-- Opening Marker --

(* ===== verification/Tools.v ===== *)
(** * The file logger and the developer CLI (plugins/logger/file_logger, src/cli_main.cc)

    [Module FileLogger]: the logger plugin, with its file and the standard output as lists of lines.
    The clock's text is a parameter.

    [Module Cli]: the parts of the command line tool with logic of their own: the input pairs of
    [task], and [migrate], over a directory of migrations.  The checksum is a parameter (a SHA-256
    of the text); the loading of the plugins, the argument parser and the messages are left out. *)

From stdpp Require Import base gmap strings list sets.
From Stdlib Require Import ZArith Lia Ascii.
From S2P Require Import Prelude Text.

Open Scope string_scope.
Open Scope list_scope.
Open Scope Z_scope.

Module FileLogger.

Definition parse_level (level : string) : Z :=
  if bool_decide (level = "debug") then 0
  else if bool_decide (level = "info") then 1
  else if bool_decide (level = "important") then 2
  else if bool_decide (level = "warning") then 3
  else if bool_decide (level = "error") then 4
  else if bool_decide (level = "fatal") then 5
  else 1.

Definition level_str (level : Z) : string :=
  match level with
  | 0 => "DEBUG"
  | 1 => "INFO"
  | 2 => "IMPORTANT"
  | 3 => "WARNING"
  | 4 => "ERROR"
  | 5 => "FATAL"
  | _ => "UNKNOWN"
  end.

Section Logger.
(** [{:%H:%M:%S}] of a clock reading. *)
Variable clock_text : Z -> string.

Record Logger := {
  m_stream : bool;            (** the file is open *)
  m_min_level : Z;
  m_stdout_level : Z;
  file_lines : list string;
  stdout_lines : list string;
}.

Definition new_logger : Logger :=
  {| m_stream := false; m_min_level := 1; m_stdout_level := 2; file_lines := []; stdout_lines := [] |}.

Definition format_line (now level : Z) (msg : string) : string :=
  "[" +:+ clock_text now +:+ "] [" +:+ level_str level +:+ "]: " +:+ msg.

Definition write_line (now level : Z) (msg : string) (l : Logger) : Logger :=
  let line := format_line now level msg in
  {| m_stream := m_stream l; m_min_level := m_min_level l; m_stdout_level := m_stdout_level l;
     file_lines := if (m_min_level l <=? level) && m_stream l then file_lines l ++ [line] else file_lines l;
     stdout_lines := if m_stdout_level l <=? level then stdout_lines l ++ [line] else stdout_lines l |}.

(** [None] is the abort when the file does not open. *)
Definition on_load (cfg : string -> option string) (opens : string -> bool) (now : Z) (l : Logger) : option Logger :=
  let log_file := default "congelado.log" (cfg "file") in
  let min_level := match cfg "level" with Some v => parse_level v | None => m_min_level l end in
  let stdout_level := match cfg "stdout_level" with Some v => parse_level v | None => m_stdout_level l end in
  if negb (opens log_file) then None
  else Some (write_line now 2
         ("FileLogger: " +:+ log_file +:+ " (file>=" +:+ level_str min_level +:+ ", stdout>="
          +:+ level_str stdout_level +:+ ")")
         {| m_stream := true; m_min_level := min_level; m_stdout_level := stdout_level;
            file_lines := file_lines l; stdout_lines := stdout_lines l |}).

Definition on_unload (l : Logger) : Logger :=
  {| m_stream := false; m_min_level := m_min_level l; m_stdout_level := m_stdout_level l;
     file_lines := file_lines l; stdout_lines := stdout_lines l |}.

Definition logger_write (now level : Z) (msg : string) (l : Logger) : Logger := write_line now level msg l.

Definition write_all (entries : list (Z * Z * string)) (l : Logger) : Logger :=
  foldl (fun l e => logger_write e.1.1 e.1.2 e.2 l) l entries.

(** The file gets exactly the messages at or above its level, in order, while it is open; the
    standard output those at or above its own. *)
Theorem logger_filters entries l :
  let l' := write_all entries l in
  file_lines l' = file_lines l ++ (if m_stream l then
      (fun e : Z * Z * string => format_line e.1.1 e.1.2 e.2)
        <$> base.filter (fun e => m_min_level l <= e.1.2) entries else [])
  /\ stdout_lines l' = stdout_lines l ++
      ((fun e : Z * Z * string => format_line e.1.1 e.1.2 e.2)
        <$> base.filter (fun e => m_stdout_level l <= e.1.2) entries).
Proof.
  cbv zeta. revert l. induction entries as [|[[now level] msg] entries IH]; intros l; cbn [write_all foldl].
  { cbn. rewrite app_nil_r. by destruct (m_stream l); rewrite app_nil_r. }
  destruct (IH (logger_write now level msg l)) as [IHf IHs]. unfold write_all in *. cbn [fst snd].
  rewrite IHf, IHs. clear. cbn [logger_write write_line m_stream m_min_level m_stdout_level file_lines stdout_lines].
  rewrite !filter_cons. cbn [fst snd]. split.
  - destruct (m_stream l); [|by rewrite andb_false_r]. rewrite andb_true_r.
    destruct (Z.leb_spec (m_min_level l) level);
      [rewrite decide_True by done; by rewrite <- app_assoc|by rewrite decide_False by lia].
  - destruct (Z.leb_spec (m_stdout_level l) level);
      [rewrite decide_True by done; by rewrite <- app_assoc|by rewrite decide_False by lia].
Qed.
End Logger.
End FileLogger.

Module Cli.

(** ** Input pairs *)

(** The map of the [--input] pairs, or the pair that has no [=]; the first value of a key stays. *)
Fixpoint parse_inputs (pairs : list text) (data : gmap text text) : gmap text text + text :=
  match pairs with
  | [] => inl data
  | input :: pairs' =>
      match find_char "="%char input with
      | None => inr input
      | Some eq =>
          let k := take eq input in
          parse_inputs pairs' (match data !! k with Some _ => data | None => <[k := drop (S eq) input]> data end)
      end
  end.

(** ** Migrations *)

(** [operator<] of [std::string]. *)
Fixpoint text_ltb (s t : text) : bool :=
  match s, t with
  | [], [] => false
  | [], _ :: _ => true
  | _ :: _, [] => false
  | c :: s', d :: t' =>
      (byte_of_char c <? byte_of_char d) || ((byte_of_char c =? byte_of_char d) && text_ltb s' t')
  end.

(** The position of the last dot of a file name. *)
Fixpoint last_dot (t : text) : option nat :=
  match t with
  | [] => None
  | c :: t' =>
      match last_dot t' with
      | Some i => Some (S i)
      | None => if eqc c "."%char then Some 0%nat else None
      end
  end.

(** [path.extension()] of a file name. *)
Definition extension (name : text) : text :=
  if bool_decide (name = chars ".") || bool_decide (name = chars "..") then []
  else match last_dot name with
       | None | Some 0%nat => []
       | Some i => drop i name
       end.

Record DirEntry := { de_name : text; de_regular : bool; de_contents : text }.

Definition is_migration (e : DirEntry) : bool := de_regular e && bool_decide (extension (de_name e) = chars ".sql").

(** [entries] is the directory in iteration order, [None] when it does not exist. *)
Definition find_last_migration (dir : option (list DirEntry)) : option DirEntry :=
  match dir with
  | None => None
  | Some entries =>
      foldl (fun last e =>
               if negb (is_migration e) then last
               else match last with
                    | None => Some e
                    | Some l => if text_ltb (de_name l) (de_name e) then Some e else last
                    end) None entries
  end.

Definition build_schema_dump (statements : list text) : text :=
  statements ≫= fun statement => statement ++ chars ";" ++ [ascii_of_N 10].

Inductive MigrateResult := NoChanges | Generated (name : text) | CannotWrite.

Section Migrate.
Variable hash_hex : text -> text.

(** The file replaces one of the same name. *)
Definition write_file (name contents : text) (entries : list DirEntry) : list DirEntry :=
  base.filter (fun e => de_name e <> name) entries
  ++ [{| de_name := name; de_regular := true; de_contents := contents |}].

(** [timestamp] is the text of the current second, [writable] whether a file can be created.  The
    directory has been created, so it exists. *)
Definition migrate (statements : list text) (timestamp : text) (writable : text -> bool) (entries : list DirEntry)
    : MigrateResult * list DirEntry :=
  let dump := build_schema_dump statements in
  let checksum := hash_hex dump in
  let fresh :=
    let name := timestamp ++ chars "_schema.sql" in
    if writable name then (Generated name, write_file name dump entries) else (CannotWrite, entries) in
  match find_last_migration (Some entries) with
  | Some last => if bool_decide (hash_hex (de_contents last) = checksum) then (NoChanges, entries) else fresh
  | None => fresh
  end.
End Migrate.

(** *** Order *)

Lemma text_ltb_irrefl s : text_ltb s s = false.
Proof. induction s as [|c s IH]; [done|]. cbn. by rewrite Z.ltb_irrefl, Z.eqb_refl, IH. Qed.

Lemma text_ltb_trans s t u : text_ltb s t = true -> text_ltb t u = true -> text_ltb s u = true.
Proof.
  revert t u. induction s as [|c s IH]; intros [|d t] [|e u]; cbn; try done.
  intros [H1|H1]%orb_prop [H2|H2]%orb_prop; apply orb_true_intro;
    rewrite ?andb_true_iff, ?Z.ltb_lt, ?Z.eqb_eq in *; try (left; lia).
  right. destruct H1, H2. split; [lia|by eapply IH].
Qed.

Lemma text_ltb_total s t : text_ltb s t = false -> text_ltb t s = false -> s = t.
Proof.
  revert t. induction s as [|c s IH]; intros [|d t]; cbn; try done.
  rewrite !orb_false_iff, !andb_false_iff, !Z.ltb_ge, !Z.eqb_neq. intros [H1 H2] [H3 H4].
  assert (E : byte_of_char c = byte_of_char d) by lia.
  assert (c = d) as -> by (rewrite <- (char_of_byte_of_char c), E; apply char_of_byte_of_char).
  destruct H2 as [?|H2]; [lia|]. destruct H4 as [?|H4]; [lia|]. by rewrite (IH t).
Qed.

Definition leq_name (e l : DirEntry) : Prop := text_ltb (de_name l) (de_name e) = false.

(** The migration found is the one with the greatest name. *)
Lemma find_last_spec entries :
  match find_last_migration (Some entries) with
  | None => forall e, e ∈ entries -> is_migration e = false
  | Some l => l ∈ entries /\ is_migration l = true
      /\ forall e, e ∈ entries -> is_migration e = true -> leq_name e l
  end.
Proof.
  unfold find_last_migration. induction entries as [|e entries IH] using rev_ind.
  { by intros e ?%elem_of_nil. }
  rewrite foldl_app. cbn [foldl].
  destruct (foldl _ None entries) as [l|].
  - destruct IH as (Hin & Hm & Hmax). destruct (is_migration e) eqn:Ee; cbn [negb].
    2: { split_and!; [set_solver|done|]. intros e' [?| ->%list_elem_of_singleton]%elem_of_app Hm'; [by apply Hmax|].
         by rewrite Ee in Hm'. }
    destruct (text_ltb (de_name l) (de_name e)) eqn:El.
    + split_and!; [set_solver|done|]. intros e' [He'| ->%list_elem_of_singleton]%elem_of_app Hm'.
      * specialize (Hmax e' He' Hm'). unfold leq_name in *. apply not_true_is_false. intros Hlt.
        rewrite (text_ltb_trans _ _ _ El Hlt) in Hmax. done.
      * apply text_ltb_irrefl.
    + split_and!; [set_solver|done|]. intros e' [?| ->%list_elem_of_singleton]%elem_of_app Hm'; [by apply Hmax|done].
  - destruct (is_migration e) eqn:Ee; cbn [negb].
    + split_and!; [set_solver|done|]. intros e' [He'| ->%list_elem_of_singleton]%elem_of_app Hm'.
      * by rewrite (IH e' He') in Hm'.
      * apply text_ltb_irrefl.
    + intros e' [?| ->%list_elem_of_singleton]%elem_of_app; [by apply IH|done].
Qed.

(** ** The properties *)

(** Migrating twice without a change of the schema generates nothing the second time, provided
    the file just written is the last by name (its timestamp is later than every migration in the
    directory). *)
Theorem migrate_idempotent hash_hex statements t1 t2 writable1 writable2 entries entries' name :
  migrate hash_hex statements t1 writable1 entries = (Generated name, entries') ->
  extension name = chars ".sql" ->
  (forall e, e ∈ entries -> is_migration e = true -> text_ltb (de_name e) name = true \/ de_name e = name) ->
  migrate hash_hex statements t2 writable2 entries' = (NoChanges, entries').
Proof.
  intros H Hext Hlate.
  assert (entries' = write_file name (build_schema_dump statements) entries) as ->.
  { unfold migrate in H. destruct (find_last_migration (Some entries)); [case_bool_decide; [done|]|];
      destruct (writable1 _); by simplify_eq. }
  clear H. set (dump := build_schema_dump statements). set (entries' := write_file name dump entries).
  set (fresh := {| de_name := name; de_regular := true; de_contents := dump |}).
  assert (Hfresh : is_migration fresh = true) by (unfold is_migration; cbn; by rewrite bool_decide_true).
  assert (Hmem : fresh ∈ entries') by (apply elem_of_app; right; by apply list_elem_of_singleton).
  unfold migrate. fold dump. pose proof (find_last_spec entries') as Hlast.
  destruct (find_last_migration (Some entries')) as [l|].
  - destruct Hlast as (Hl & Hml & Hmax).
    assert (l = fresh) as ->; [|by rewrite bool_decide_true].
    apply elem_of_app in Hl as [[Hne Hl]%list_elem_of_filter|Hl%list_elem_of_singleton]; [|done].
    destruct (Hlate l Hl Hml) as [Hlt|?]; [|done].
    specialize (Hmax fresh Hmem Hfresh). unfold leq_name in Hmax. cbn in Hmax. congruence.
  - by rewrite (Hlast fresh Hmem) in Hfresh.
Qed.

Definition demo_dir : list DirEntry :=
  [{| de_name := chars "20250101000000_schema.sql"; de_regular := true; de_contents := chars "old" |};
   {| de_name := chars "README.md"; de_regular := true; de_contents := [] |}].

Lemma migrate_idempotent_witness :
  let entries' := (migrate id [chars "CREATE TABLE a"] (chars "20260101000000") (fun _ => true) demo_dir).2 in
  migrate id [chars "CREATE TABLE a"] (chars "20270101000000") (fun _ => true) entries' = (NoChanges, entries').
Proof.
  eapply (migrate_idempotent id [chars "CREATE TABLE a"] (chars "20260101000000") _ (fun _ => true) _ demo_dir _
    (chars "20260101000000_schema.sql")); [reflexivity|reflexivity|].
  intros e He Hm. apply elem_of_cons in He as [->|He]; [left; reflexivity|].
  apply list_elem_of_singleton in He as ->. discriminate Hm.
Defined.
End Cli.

-- Closing Marker --

**TASK OBJECTIVE**
In the material above, find each line that has the string "revert" and return it.

**EXPECTED OUTPUT**
  cbv zeta. revert l. induction entries as [|[[now level] msg] entries IH]; intros l; cbn [write_all foldl].
  revert t u. induction s as [|c s IH]; intros [|d t] [|e u]; cbn; try done.
  revert t. induction s as [|c s IH]; intros [|d t]; cbn; try done.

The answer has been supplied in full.